— TASK OBJECTIVE —
Report back every line in the data that includes the string "when".

Start of EXTRACTED ENTRIES

(** The uploader without a file. *)
Lemma upload_nothing st :
  run_ui_upload_csv None st =
  (without_single_answer
     match last_uploaded_filename st with
     | Some _ => set_csv None None (emit [(Info, CsvUploaderEmpty)] st)
     | None => st
     end,
   Returned tt).
Proof.
  unfold run_ui_upload_csv.
  rewrite (bind_returned _ _ st
             match last_uploaded_filename st with
             | Some _ => set_csv None None (emit [(Info, CsvUploaderEmpty)] st)
             | None => st
             end tt).
  - apply clear_single_answer_run.
  - erewrite bind_returned by reflexivity.
    destruct (last_uploaded_filename st); reflexivity.
Qed.

(** The branch of the upload, whatever the file and the session: it returns;
    the batch and the name it keeps are those of before, or none, or the
    answers of the file as texts under the name of the file. *)
Lemma upload_cases uploaded_file st :
  exists answers kept ws,
    run_ui_upload_csv uploaded_file st =
    (without_single_answer (emit ws (set_csv answers kept st)), Returned tt)
    /\ ((answers = uploaded_csv_answers st /\ kept = last_uploaded_filename st)
        \/ (answers = None /\ kept = None)
        \/ (exists file cells,
              uploaded_file = Some file
              /\ answers = Some (map (fun cell => PStr (py_str cell)) cells)
              /\ kept = Some (name file))).
Proof.
  destruct uploaded_file as [file|].
  - destruct (decide (last_uploaded_filename st = Some (name file))) as [Hname|Hname].
    { exists (uploaded_csv_answers st), (last_uploaded_filename st). eexists. split.
      - rewrite (upload_same_name _ _ Hname), set_csv_same. reflexivity.
      - left. split; reflexivity. }
    destruct (read_csv file) as [df|e] eqn:Hread.
    + destruct (column "Answers" df) as [cells|] eqn:Hcol.
      * exists (Some (map (fun cell => PStr (py_str cell)) cells)), (Some (name file)),
          [(Success, CsvRead (length cells) (name file))]. split.
        -- apply (upload_new_name _ _ _ Hname).
           rewrite (load_csv_loaded _ _ _ _ Hread Hcol). reflexivity.
        -- right. right. exists file, cells. repeat split.
      * exists None, None, [(Error, CsvMissingAnswers)]. split.
        -- apply (upload_new_name _ _ _ Hname).
           rewrite (load_csv_missing _ _ _ Hread Hcol). reflexivity.
        -- right. left. split; reflexivity.
    + exists None, None, [(Error, CsvProcessingError e)]. split.
      * apply (upload_new_name _ _ _ Hname).
        rewrite (load_csv_unreadable _ _ _ Hread). reflexivity.
      * right. left. split; reflexivity.
  - rewrite upload_nothing. destruct (last_uploaded_filename st) eqn:Hlast.
    + exists None, None, [(Info, CsvUploaderEmpty)]. split; [reflexivity|].
      right. left. split; reflexivity.
    + exists (uploaded_csv_answers st), (last_uploaded_filename st), []. split.
      * rewrite emit_nil, set_csv_same. reflexivity.
      * left. split; [reflexivity | assumption].
Qed.

Lemma without_single_answer_fields st :
  fetched_variable_values (without_single_answer st) = fetched_variable_values st
  /\ uploaded_csv_answers (without_single_answer st) = uploaded_csv_answers st
  /\ last_uploaded_filename (without_single_answer st) = last_uploaded_filename st
  /\ shown (without_single_answer st) = shown st
  /\ truthy (single_answer (without_single_answer st)) = false.
Proof.
  unfold without_single_answer.
  destruct (truthy (single_answer st)) eqn:Ht; repeat split; try reflexivity. exact Ht.
Qed.


(** X16.  A file under a new name that [pd.read_csv] cannot read: the
    exception is caught and shown as an error, no batch is kept, an earlier
    one neither, and the name of the file is forgotten. *)
Theorem unreadable_upload_clears_batch file e st :
  last_uploaded_filename st <> Some (name file) ->
  read_csv file = Raised e ->
  let st' := fst (run_ui_upload_csv (Some file) st) in
  snd (run_ui_upload_csv (Some file) st) = Returned tt
  /\ uploaded_csv_answers st' = None
  /\ last_uploaded_filename st' = None
  /\ shown st' = shown st ++ [(Error, CsvProcessingError e)].
Proof.
  intros Hname Hread st'. subst st'.
  rewrite (upload_new_name _ _ _ Hname (load_csv_unreadable _ _ _ Hread)).
  cbn [fst snd].
  destruct (without_single_answer_fields
              (set_csv None None
                 (emit [(Error, CsvProcessingError e)]
                    (set_csv (uploaded_csv_answers st) (Some (name file)) st))))
    as (_ & -> & -> & -> & _).
  repeat split.
Qed.

(** X17.  A file under the name kept from the last upload is not read: the
    run is the same whatever the file holds, and the batch and the kept name
    stay as they are. *)
Theorem upload_under_kept_name_is_not_read file contents st :
  last_uploaded_filename st = Some (name file) ->
  let st' := fst (run_ui_upload_csv (Some file) st) in
  run_ui_upload_csv (Some file) st
  = run_ui_upload_csv (Some {| name := name file; read_csv := contents |}) st
  /\ uploaded_csv_answers st' = uploaded_csv_answers st
  /\ last_uploaded_filename st' = last_uploaded_filename st.
Proof.
  intros Hname st'. subst st'.
  rewrite (upload_same_name file st Hname).
  rewrite (upload_same_name {| name := name file; read_csv := contents |} st Hname).
  cbn [fst name]. split; [reflexivity|].
  match goal with
  | |- context [without_single_answer ?s] =>
      destruct (without_single_answer_fields s) as (_ & -> & -> & _)
  end.
  split; reflexivity.
Qed.

(** X18.  The uploader without a file: when a name is kept from an earlier
    upload, the batch and the name are dropped and a note says so; when none
    is kept, the batch stays and nothing is shown. *)
Theorem emptied_uploader_drops_batch st :
  let st' := fst (run_ui_upload_csv None st) in
  (forall kept, last_uploaded_filename st = Some kept ->
     uploaded_csv_answers st' = None
     /\ last_uploaded_filename st' = None
     /\ shown st' = shown st ++ [(Info, CsvUploaderEmpty)])
  /\ (last_uploaded_filename st = None ->
        uploaded_csv_answers st' = uploaded_csv_answers st
        /\ last_uploaded_filename st' = None
        /\ shown st' = shown st).
Proof.
  intros st'. subst st'. rewrite upload_nothing. cbn [fst].
  match goal with
  | |- context [without_single_answer ?s] =>
      destruct (without_single_answer_fields s) as (_ & -> & -> & -> & _)
  end.
  split.
  - intros kept ->. repeat split.
  - intros Hnone. rewrite Hnone. repeat split. assumption.
Qed.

End of EXTRACTED ENTRIES

— OUTPUT FOR THIS EXERCISE —
(** X18.  The uploader without a file: when a name is kept from an earlier
    upload, the batch and the name are dropped and a note says so; when none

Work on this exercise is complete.